Records for this exercise below:

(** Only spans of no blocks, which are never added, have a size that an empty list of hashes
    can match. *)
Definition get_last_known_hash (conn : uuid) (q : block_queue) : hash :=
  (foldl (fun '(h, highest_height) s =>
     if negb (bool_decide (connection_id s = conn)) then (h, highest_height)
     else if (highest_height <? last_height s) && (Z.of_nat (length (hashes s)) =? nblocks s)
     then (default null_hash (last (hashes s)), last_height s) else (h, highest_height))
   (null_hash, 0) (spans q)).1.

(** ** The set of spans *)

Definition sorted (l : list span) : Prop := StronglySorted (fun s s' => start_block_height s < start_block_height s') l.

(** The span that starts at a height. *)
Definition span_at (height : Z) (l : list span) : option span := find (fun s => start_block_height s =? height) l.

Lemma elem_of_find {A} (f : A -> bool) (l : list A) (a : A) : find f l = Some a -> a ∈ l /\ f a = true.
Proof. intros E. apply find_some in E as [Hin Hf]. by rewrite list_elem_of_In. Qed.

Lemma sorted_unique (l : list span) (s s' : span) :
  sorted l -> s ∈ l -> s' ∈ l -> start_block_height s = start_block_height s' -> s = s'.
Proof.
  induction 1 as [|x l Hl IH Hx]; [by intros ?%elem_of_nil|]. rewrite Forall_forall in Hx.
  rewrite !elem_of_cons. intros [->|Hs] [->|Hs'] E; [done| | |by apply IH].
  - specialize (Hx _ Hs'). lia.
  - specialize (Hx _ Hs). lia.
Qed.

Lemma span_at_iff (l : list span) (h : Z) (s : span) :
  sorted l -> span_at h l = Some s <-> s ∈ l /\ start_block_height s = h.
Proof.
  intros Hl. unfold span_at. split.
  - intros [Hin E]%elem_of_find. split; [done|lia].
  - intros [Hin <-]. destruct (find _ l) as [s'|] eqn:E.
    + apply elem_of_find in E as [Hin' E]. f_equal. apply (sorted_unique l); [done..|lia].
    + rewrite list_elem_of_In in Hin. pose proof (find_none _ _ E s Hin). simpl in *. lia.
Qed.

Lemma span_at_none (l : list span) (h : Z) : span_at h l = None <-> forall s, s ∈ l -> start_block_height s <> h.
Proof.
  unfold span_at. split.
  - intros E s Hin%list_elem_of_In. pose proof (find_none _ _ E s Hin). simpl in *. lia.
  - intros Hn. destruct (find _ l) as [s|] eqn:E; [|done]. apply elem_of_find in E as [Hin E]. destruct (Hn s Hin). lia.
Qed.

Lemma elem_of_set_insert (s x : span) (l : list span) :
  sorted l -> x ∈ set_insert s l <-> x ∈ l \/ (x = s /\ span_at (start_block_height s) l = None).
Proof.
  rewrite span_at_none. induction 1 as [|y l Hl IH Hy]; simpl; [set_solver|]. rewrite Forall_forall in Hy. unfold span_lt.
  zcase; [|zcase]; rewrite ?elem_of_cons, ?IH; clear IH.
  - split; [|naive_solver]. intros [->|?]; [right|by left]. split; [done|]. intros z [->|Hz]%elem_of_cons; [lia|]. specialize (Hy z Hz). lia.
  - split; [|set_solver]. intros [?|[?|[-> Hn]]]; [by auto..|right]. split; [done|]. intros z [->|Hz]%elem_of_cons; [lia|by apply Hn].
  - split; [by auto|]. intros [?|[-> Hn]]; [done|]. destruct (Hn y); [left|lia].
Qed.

End of Records for this exercise.
Records for this exercise below:

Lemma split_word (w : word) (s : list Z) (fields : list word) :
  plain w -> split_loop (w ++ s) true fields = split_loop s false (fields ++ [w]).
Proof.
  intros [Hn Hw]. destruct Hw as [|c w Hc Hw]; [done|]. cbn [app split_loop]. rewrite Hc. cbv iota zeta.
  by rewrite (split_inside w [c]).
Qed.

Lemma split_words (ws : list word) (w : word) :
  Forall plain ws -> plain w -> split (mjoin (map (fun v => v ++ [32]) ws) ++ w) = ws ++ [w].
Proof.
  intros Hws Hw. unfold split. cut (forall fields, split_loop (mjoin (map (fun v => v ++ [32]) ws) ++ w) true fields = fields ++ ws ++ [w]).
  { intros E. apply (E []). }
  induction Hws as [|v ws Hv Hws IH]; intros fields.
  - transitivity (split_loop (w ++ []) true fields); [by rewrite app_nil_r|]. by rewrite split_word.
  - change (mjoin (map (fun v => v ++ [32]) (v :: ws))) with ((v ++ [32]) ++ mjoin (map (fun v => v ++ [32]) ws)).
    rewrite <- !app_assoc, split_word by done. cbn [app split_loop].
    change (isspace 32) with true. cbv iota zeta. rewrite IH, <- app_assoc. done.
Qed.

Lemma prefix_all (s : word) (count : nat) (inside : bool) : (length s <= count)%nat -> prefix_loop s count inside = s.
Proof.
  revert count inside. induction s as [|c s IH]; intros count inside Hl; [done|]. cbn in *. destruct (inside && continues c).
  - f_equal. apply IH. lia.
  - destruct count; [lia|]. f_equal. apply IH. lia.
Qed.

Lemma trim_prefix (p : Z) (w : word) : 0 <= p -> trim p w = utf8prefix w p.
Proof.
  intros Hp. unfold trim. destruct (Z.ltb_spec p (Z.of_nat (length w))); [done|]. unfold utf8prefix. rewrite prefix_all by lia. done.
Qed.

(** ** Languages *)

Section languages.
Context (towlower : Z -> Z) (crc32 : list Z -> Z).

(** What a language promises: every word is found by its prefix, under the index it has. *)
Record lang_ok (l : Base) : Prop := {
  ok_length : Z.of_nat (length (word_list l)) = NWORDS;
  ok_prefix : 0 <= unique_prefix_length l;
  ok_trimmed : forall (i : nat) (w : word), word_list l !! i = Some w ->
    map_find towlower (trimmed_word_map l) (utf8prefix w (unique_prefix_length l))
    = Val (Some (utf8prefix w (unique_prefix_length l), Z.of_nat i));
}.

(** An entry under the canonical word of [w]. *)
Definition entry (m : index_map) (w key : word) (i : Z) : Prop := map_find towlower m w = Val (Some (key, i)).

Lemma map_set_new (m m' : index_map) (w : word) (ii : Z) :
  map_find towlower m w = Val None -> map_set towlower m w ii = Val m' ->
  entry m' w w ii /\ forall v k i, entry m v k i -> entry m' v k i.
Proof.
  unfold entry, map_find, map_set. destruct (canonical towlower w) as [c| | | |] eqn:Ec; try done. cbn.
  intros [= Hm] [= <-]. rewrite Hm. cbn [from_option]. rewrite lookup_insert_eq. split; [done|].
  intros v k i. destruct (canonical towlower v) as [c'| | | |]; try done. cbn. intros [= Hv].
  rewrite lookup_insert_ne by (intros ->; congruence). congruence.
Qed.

End of Records for this exercise.

Work order
Return every line of the listing that has the word "simpl" in it.

Result of this task
    + rewrite list_elem_of_In in Hin. pose proof (find_none _ _ E s Hin). simpl in *. lia.
  - intros E s Hin%list_elem_of_In. pose proof (find_none _ _ E s Hin). simpl in *. lia.
  rewrite span_at_none. induction 1 as [|y l Hl IH Hy]; simpl; [set_solver|]. rewrite Forall_forall in Hy. unfold span_lt.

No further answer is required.